E Celina investe contra o comportamento de Mauro:

– Conheço a Doutrina Espírita, meu bem, desde muito cedo, pois, como você sabe, nasci em lar espírita.

– Estou certo, querida, de que você tem conhecimento espírita.

– Porém, Mauro, não restrinjo minha vida em somente falar de Espiritismo e ler obras espíritas.

– Pois saiba, Celina, que conversar sobre Espiritismo e ler obras espíritas me satisfazem sobremaneira. Aprendo muito, querida!
– Reflita seriamente no que lhe estou dizendo, Mauro!

– Ora, querida! Tenho feito o que me dá prazer.

– Mas, nem jornal, Mauro, você quer mais ler!

– Os jornais só trazem más notícias.

– Não se esqueça, Mauro, de que precisamos estar a par do que acontece na nossa cidade, no país e no mundo.

E Celina prossegue:

– Você, que gostava tanto dos escritores nacionais contemporâneos, está totalmente divorciado de nossa literatura, rica de boas obras.

– Atualmente, Celina, o Espiritismo me tem bastado.

– Mauro, querido!

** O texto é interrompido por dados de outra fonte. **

Lemma ledger_run_inv ops : ∀ t rows,
  Forall (λ o, untorn o = true) ops → reads t rows → ledger_inv rows →
  (N.of_nat (length rows + length ops) < u32_max)%N →
  ∃ rows', reads (run ops t) rows' ∧ ledger_inv rows'.
Proof.
  induction ops as [|o ops IH]; intros t rows Hu Hr Hi Hlen; [by exists rows|].
  inversion Hu as [|? ? Ho Hops]; subst. cbn [length] in Hlen.
  destruct (ledger_exec_inv o t rows Ho Hr Hi) as (rows1 & Hr1 & Hi1 & Hl1).
  { pose proof (inv_max rows Hi). lia. }
  apply (IH (exec o t) rows1); [done..|]. lia.
Qed.

Lemma ids_distinct l :
  (∀ q, q ∈ l → is_Some (sequence q)) → NoDup (omap sequence l) → NoDup (map row_id l).
Proof.
  induction l as [|x l IH]; intros Hs Hd; [constructor|].
  destruct (Hs x) as [n Hn]; [constructor|]. cbn in Hd. rewrite Hn in Hd. apply NoDup_cons in Hd as [Hx Hd].
  cbn [map]. apply NoDup_cons. split; [|apply IH; [intros q Hq; apply Hs; by constructor|done]].
  intros (q & Hid & Hq)%list_elem_of_fmap. apply Hx, list_elem_of_omap. exists q. split; [done|].
  unfold sequence in *. by rewrite <-Hid.
Qed.

(** C39: The ledger stays auditable.  From an empty ledger, any run, of fewer calls than the
    largest number a row can have, of requests,
    dispositions and decisions, with any faults of the files as long as a write that fails
    has written nothing, leaves a readable file in which no question is asked by two
    requests, every request is numbered, no two requests share an identifier or a number,
    and every row carries the identifier of a request in the file: no answer without its
    question. *)
Theorem ledger_stays_auditable ops :
  Forall (λ o, untorn o = true) ops → (N.of_nat (length ops) < u32_max)%N →
  ∃ rows, reads (run ops None) rows ∧ NoDup (request_keys rows) ∧
    (∀ q, q ∈ requests rows → is_Some (sequence q)) ∧
    NoDup (map row_id (requests rows)) ∧ NoDup (omap sequence (requests rows)) ∧
    ∀ row, row ∈ rows → ∃ q, q ∈ requests rows ∧ row_id q = row_id row.
Proof.
  intros Hu Hlen. destruct (ledger_run_inv ops None [] Hu) as (rows & Hr & [Hk Hi Hs _ Ha]).
  - done.
  - split; [constructor|constructor| |done|]; by intros ? ?%not_elem_of_nil.
  - done.
  - exists rows. split_and!; try done. by apply ids_distinct.
Qed.
End LedgerLemmas.

(** ** The classifier. *)

(** A heartbeat becomes a question for a human exactly when it names a human clause
    and addresses a human, is no placement report, and is not the machine's own failure:
    a capacity or transport failure of a named bead never does. *)
Theorem classify_human_iff status detail ts r :
  classify_heartbeat status detail ts = Human r ↔
  status ≠ "DISPATCHED" ∧ is_addressed detail = true ∧
  (heartbeat_bead detail ≠ None → is_capacity detail = false ∧ is_transport detail = false) ∧
  ∃ c, field_after detail "clause=" ≫= clause_parse = Some c ∧
    r = human_request status detail (heartbeat_bead detail) c ts.
Proof.
  unfold classify_heartbeat.
  destruct (heartbeat_bead detail) as [b|].
  - destruct (is_capacity detail); [naive_solver|]. destruct (is_transport detail); [naive_solver|].
    case_bool_decide; [naive_solver|]. destruct (is_addressed detail); cbn [negb]; [|naive_solver].
    destruct (field_after detail "clause=" ≫= clause_parse); naive_solver.
  - case_bool_decide; [naive_solver|]. destruct (is_addressed detail); cbn [negb]; [|naive_solver].
    destruct (field_after detail "clause=" ≫= clause_parse); naive_solver.
Qed.
(** An intent reads back as the dispatch it records.  The scan finds the pane and
    the bead in it, and its state is a function of the clock alone: live up to and
    including the deadline of 600 seconds, with its age, expired after it, and undatable
    while the clock reads before the intent was written. *)
Theorem intent_reads_back path pane bead t now :
  scan_row path (intent_text pane bead t) now =
    (pane, path,
     let row := to_string (intent_row cfg pane bead t) in
     if (now <? t)%N then PUndatable row "INTENT_ISSUED_IN_FUTURE"
     else if (now <=? t + 600)%N then PLive row (now - t) else PExpired row (now - t)) ∧
  bead_from_marker_detail (to_string (intent_row cfg pane bead t)) = bead.
Proof.
  destruct (to_string_text (intent_row cfg pane bead t)) as [Htr Hne].
  assert (from_str (to_string (intent_row cfg pane bead t)) = Some (intent_row cfg pane bead t)) as Hfs
    by by apply from_to_string.
  split.
  - unfold scan_row, marker_str, classify_pending_dispatch, intent_text. rewrite trim_line by done. rewrite Hfs.
    cbn [mbind option_bind]. destruct (is_empty _) eqn:He; [by destruct (to_string _)|].
    change (json_get "pane" _ ≫= as_str) with (Some pane).
    change (json_get "acknowledged_at" _ ≫= as_u64) with (@None N).
    change (json_get "issued_at" _ ≫= as_u64) with (Some t). cbn [default from_option id].
    destruct (N.ltb_spec now t); [done|]. unfold PENDING_DISPATCH_MAX_AGE_SECS.
    destruct (N.ltb_spec 600 (now - t)), (N.leb_spec now (t + 600)); [lia|done|done|lia].
  - unfold bead_from_marker_detail, marker_str. by rewrite Htr, Hfs.
Qed.

(** ** A scan that no fault disturbs. *)

Definition hb_calm (env : HbEnv) : bool :=
  bool_decide (hb_dir env = None) && bool_decide (hb_open env = None) && bool_decide (hb_write env = None).
Definition row_calm (env : RowEnv) : bool := bool_decide (re_clear env = None) && hb_calm (re_hb env).

Definition undatable (row : Scanned) : bool := match row.2 with PUndatable _ _ => true | _ => false end.
Definition row_pane (row : Scanned) : string := row.1.1.
Definition row_path (row : Scanned) : string := row.1.2.
Definition row_bead (row : Scanned) : string :=
  match row.2 with
  | PLive d _ | PAcknowledged d | PExpired d _ => bead_from_marker_detail d | _ => ""
  end.
(** Every row the scan builds has a marker, so is classified as something. *)
Definition present (row : Scanned) : bool := match row.2 with PNone => false | _ => true end.

Lemma classify_present text now : match classify_pending_dispatch text now with PNone => false | _ => true end = true.
Proof. unfold classify_pending_dispatch. by repeat case_match. Qed.

Lemma heartbeat_calm env tick st d w :
  hb_calm env = true → ∃ w', write_heartbeat env tick st d w = (w', Ok tt) ∧ markers w' = markers w.
Proof.
  unfold hb_calm. rewrite !andb_true_iff, !bool_decide_eq_true. intros [[Hd Ho] Hw].
  unfold Pending.write_heartbeat. rewrite Hd, Ho, Hw. by eexists.
Qed.

Lemma retire_calm env tick pane path bead st d why w :
  row_calm env = true →
  ∃ w', retire parse_error cfg env tick pane path bead st d why w = (w', Ok (RowCleared (MkCleared pane bead why)))
        ∧ markers w' = delete path (markers w).
Proof.
  unfold row_calm. rewrite andb_true_iff, bool_decide_eq_true. intros [Hc Hh].
  unfold retire, clear_dispatch_marker. rewrite bind_fst, Hc. cbn [stm_modify]. rewrite bind_fst.
  destruct (heartbeat_calm (re_hb env) tick st d (set_markers (delete path) w) Hh) as (w' & -> & Hm).
  exists w'. by rewrite Hm.
Qed.

Lemma process_row_calm ack env tick row w :
  row_calm env = true → present row = true →
  ∃ w' r, process_row ack env tick row w = (w', Ok r) ∧
    markers w' = (if may_retire ack row then delete (row_path row) (markers w) else markers w) ∧
    match r with
    | RowNone => False
    | RowStop d why path => undatable row = true ∧ row.2 = PUndatable d why ∧ path = row_path row
    | RowBlocked pane => undatable row = false ∧ may_retire ack row = false ∧ pane = row_pane row
    | RowCleared c => undatable row = false ∧ may_retire ack row = true
                      ∧ cl_pane c = row_pane row ∧ cl_bead c = row_bead row
    end.
Proof.
  intros Hc Hp. destruct row as [[pane path] []]; cbn [Pending.process_row may_retire present undatable row_pane row_path row_bead fst snd] in *; [done|..].
  - destruct (late_ack ack pane detail).
    + unfold retire_late. edestruct retire_calm as (w' & -> & Hm); [done|]. eauto 10.
    + rewrite bind_fst. unfold row_calm in Hc. apply andb_true_iff in Hc as [_ Hh].
      edestruct heartbeat_calm as (w' & -> & Hm); [done|]. eexists _, _. split; [done|]. eauto.
  - edestruct retire_calm as (w' & -> & Hm); [done|]. eauto 10.
  - destruct (late_ack ack pane detail); [unfold retire_late|]; (edestruct retire_calm as (w' & -> & Hm); [done|]); eauto 10.
  - eexists _, _. split; [done|]. eauto.
Qed.

Lemma process_rows_calm ack env tick rows : ∀ o w,
  Forall (λ row, row_calm (env (row_path row)) = true ∧ present row = true ∧ undatable row = false) rows →
  ∃ w' o', process_rows ack env tick rows o w = (w', Ok (Proceed o')) ∧
    markers w' = foldl (λ m row, if may_retire ack row then delete (row_path row) m else m) (markers w) rows ∧
    blocked_panes o' = app (blocked_panes o) (map row_pane (List.filter (λ row, negb (may_retire ack row)) rows)) ∧
    map (λ c, (cl_pane c, cl_bead c)) (cleared o') =
      app (map (λ c, (cl_pane c, cl_bead c)) (cleared o))
          (map (λ row, (row_pane row, row_bead row)) (List.filter (may_retire ack) rows)).
Proof.
  induction rows as [|row rows IH]; intros o w Hall; cbn [Pending.process_rows].
  { exists w, o. by rewrite !app_nil_r. }
  inversion Hall as [|? ? (Hc & Hp & Hu) Hall']; subst. rewrite bind_fst.
  destruct (process_row_calm ack (env row.1.2) tick row w Hc Hp) as (w1 & r & -> & Hm & Hr).
  cbn [foldl List.filter]. destruct r as [|c|pane|d why path]; [done|..|by destruct Hr as (Hr & _); congruence].
  - destruct Hr as (_ & Hret & Hcp & Hcb). rewrite Hret in *. cbn [negb map].
    destruct (IH (add_row (RowCleared c) o) w1 Hall') as (w' & o' & -> & Hmk & Hb & Hcl).
    exists w', o'. split_and!; [done|by rewrite Hmk, Hm|exact Hb|].
    rewrite Hcl. cbn [add_row cleared]. by rewrite map_app, <- app_assoc, <- Hcp, <- Hcb.
  - destruct Hr as (_ & Hret & ->). rewrite Hret in *. cbn [negb map].
    destruct (IH (add_row (RowBlocked (row_pane row)) o) w1 Hall') as (w' & o' & -> & Hmk & Hb & Hcl).
    exists w', o'. split_and!; [done|by rewrite Hmk, Hm| |exact Hcl].
    rewrite Hb. cbn [add_row blocked_panes]. by rewrite <- app_assoc.
Qed.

O Espiritismo nos fornece os referenciais que devemos utilizar na relação conosco mesmo e com a sociedade.

– Claro, querida!

– Mas, você não vem mais fazendo isso.

E ela complementa:

– A pretexto de aprender e praticar o Espiritismo, não acho válido se esquivar da vida, nos seus diversos aspectos.

– Não posso entender esse seu posicionamento, querida, pois você também lê obras espíritas.

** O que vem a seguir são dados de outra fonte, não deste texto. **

Lemma replay_grade now0 now env r e l l' :
  resumable (JGrade env r e) = true → op_check (JGrade env r e) = Ok tt →
  Lifecycle.grade r (ev_policy e) l = (l', Ok tt) →
  Ledger.replay i objective l (map snd (op_rows (JGrade env r e) now0 now)) = Ok l'.
Proof.
  intros Hr Hc Hx. unfold resumable in Hr. rewrite !andb_true_iff in Hr.
  destruct Hr as [[_ He] [[Hat Hrid] Hres]]. cbn [op_evidence] in *.
  apply grade_check_ok in Hc as (Hid & Hb & Ht & Hblank).
  apply bool_decide_eq_true in Hat. apply negb_true_iff in Hrid.
  assert (ev_ok (MkEvidence (ev_id e +:+ ":receipt") (ev_observed e) (ev_policy e) (ev_fields e)) = true) as Hre.
  { unfold ev_ok in *. cbn [ev_id ev_fields]. rewrite Hblank. by apply andb_true_iff in He as [_ ?]. }
  pose proof (grade_named _ _ _ _ Hx) as Hg. apply grade_at in Hx.
  unfold op_rows. cbn [op_row op_evidence]. unfold Ledger.grade_extra.
  destruct r as [gid gb gt gp rid res gat]; cbn [g_id g_bead g_target g_grader_pane receiver_event_id grade_result graded_at_ms] in *.
  destruct res as [|name]; cbn [Ledger.grade_event snd fst app map Ledger.replay];
    (replay_start; cbn [mbind result_bind]); replay_start;
    rewrite (row_string_get _ "grader_pane" gp), (row_string_get _ "receiver_event_id" rid) by (done || reflexivity);
    cbn [mbind result_bind]; unfold EventId_new; rewrite Hrid; cbn [lift_err mbind result_bind].
  - rewrite <- Hid, <- Hb, <- Ht, <- Hat. by rewrite (life_step_run _ _ _ Hx).
  - apply andb_true_iff in Hres as [Hn%negb_true_iff Hfix]. 
    rewrite (row_string_get _ "named_acceptance" name) by (done || reflexivity). cbn [mbind result_bind].
    rewrite fix_name_kept by done. cbn [lift_err mbind result_bind].
    rewrite <- Hid, <- Hb, <- Ht, <- Hat. by rewrite (life_step_run _ _ _ Hx).
Qed.
(* ===== verification/LifeReader.v ===== *)
(** * Reading a lifecycle ledger behind a durable cursor

    Model of ntm-fleet-monitor/src/bead_lifecycle/reader.rs: a reader scoped to a set of
    beads scans the lines of the ledger past its cursor, advances the cursor (in memory
    and in a file replaced by rename), and may wait for a matching row by polling.

    The ledger file is what the caller finds at each scan, so a scan may meet any text;
    the directory of the cursor file is a map from names to texts.  Clock readings,
    cancellation points and the outcome of every file operation are arguments.  A
    [Duration] is its number of nanoseconds. *)

From stdpp Require Import base numbers list option strings gmap sorting.
From Stdlib Require Import NArith Ascii Lia.
From S2P Require Import Prelude RustStr Json DecisionLedger Lifecycle LifeLedger.

Open Scope string_scope.

(** ** Data. *)

Definition DEFAULT_POLL_INTERVAL : N := 10000000000.
Definition MAX_WAIT : N := 300000000000.

(** The last consumed line, counted from one. *)
Definition LifecycleCursor : Type := N.
Definition Cursor_ZERO : LifecycleCursor := 0%N.

Record LifecycleRow := MkLifeRow {
  lr_cursor : LifecycleCursor; lr_bead : string; lr_event : string; lr_status : string;
  lr_key : string; lr_observed : N; lr_raw : Json }.

Inductive ReadOutcome :=
  | ReadRows (cursor : LifecycleCursor) (rows : list LifecycleRow)
  | ReadEmpty (cursor : LifecycleCursor).
Definition read_cursor (o : ReadOutcome) : LifecycleCursor :=
  match o with ReadRows c _ | ReadEmpty c => c end.
Definition read_is_empty (o : ReadOutcome) : bool := match o with ReadEmpty _ => true | _ => false end.

Inductive WaitOutcome :=
  | WaitRows (cursor : LifecycleCursor) (rows : list LifecycleRow)
  | TimedOut (cursor : LifecycleCursor) (waited : N).
Definition wait_cursor (o : WaitOutcome) : LifecycleCursor :=
  match o with WaitRows c _ | TimedOut c _ => c end.
Definition timed_out (o : WaitOutcome) : bool := match o with TimedOut _ _ => true | _ => false end.

Inductive ReaderError :=
  | RdEmptyBeadSet | RdInvalidPollInterval
  | RdWaitExceedsBound (requested maximum : N)
  | RdInvalidCursor (path value : string)
  | RdCursorAhead (cursor available : LifecycleCursor)
  | RdMalformedRow (line : N) (detail : string)
  | RdCancelled
  | RdIo (operation path detail : string).

(** The ledger's path, and the cursor file's directory and name. *)
Record LifecycleReader := MkReader {
  rd_ledger : string; rd_dir : string; rd_name : string;
  rd_beads : list string; rd_cursor : LifecycleCursor; rd_poll : N }.
Definition in_dir (dir name : string) : string := dir +:+ "/" +:+ name.

(** What a file read finds: a fault, no file, or its text. *)
Definition FileRead : Type := result string (option string).

(** The faults of replacing the cursor file. *)
Record PersistEnv := MkPersist {
  pe_parent : option string; pe_create : option string; pe_write : option (string * nat);
  pe_fsync : option string; pe_rename : option string; pe_open_parent : option string;
  pe_fsync_parent : option string }.

Record ReadEnv := MkReadEnv { ra_ledger : FileRead; ra_persist : PersistEnv }.

(** The files around the cursor, and the reader. *)
Record RState := MkRState { rs_files : gmap string string; rs_reader : LifecycleReader }.
Definition set_files (f : gmap string string → gmap string string) (s : RState) : RState :=
  MkRState (f (rs_files s)) (rs_reader s).
Definition set_cursor (c : LifecycleCursor) (s : RState) : RState :=
  let r := rs_reader s in
  MkRState (rs_files s) (MkReader (rd_ledger r) (rd_dir r) (rd_name r) (rd_beads r) c (rd_poll r)).

(** ** One row. *)

Section Reader.
Context `{SerdeJson}.
(** serde_json's message for a line that is not JSON, and [Debug] of a string. *)
Context (parse_message : string → string) (debug_str : string → string).

Definition malformed (c : LifecycleCursor) (detail : string) : ReaderError := RdMalformedRow c detail.

Definition required_value (v : Json) (key : string) (c : LifecycleCursor) : result ReaderError Json :=
  match json_get key v with
  | Some JNull | None => Err (malformed c (key +:+ " missing"))
  | Some x => Ok x
  end.
Definition required_string (v : Json) (key : string) (c : LifecycleCursor) : result ReaderError string :=
  x ← required_value v key c;
  match as_str x with
  | Some t => if is_empty (trim t) then Err (malformed c (key +:+ " is not a nonempty string")) else Ok t
  | None => Err (malformed c (key +:+ " is not a nonempty string"))
  end.

Definition presence_keys : list string :=
  ["repo"; "session"; "pane"; "packet_digest"; "objective"; "invoker"; "evidence"].
Fixpoint require_all (v : Json) (keys : list string) (c : LifecycleCursor) : result ReaderError unit :=
  match keys with
  | [] => Ok tt
  | k :: keys => _ ← required_value v k c; require_all v keys c
  end.

Definition decode_row (c : LifecycleCursor) (v : Json) : result ReaderError LifecycleRow :=
  schema ← required_string v "schema" c;
  if negb (bool_decide (schema = BEAD_LIFECYCLE_LEDGER_SCHEMA))
  then Err (malformed c ("schema=" +:+ debug_str schema)) else
  event ← required_string v "event" c;
  status ← required_string v "status" c;
  bead ← required_string v "bead" c;
  key ← required_string v "idempotency_key" c;
  _ ← require_all v presence_keys c;
  observed ← ok_or ((json_get "freshness" v ≫= json_get "observed_at_ms") ≫= as_u64)
               (malformed c "freshness.observed_at_ms missing");
  Ok (MkLifeRow c bead event status key observed v).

– Não só as leio como também converso sobre Espiritismo.

– Então, por que a censura ao que venho fazendo?

– Só, meu caro, que procuro ser conveniente.

– Em que sentido?

– Venho buscando, constantemente, na Doutrina Espírita os balizadores para o meu caminho, ou seja, tenho procurado vivenciar os conceitos doutrinários.

Aí, Mauro se inquieta:

– E eu, você acha que não vivencio esses conceitos?

– É sempre, querido, aquela questão da fé sem obras.

– É assim mesmo que você me vê?

– É assim que você tem se mostrado, Mauro.

Celina continua:

– Você só lê livros espíritas, só conversa sobre Espiritismo, porém suas atitudes, no meu entender, estão deixando muito a desejar.

Você, que foi sempre muito atencioso com a família, ultimamente, está pisando na bola.

– Que é isso, Celina?

– É isso mesmo, Mauro. A religião está servindo de escudo para você se esconder das lutas humanas, que nos aferem o valor e nos ajudam a crescer.

Mauro, então, se agasta:

– Do jeito que você fala, parece que sou um irresponsável.

– Tá quase chegando lá, querido.

– Você, agora, me assustou, meu bem.

– Isso é ótimo!

– Como ótimo, Celina?

– Pior é se você não tivesse se tocado.

Mauro começa a entender a mensagem de sua esposa.

– Bem, Celina! E, agora, então, o que fazer?

– Só você poderá mudar essa situação, querido.

– É! Não há dúvida.

– Veja bem, Mauro, estamos perdendo nossos melhores amigos não espíritas, pois você só quer falar de Espiritismo.

– Preciso reverter isso.

– Temos ótimos amigos, adeptos de outras crenças, pessoas de bem, que muito acrescentaram em nossas experiências de vida. E eles nos estão evitando, justamente por essa sua postura fanática.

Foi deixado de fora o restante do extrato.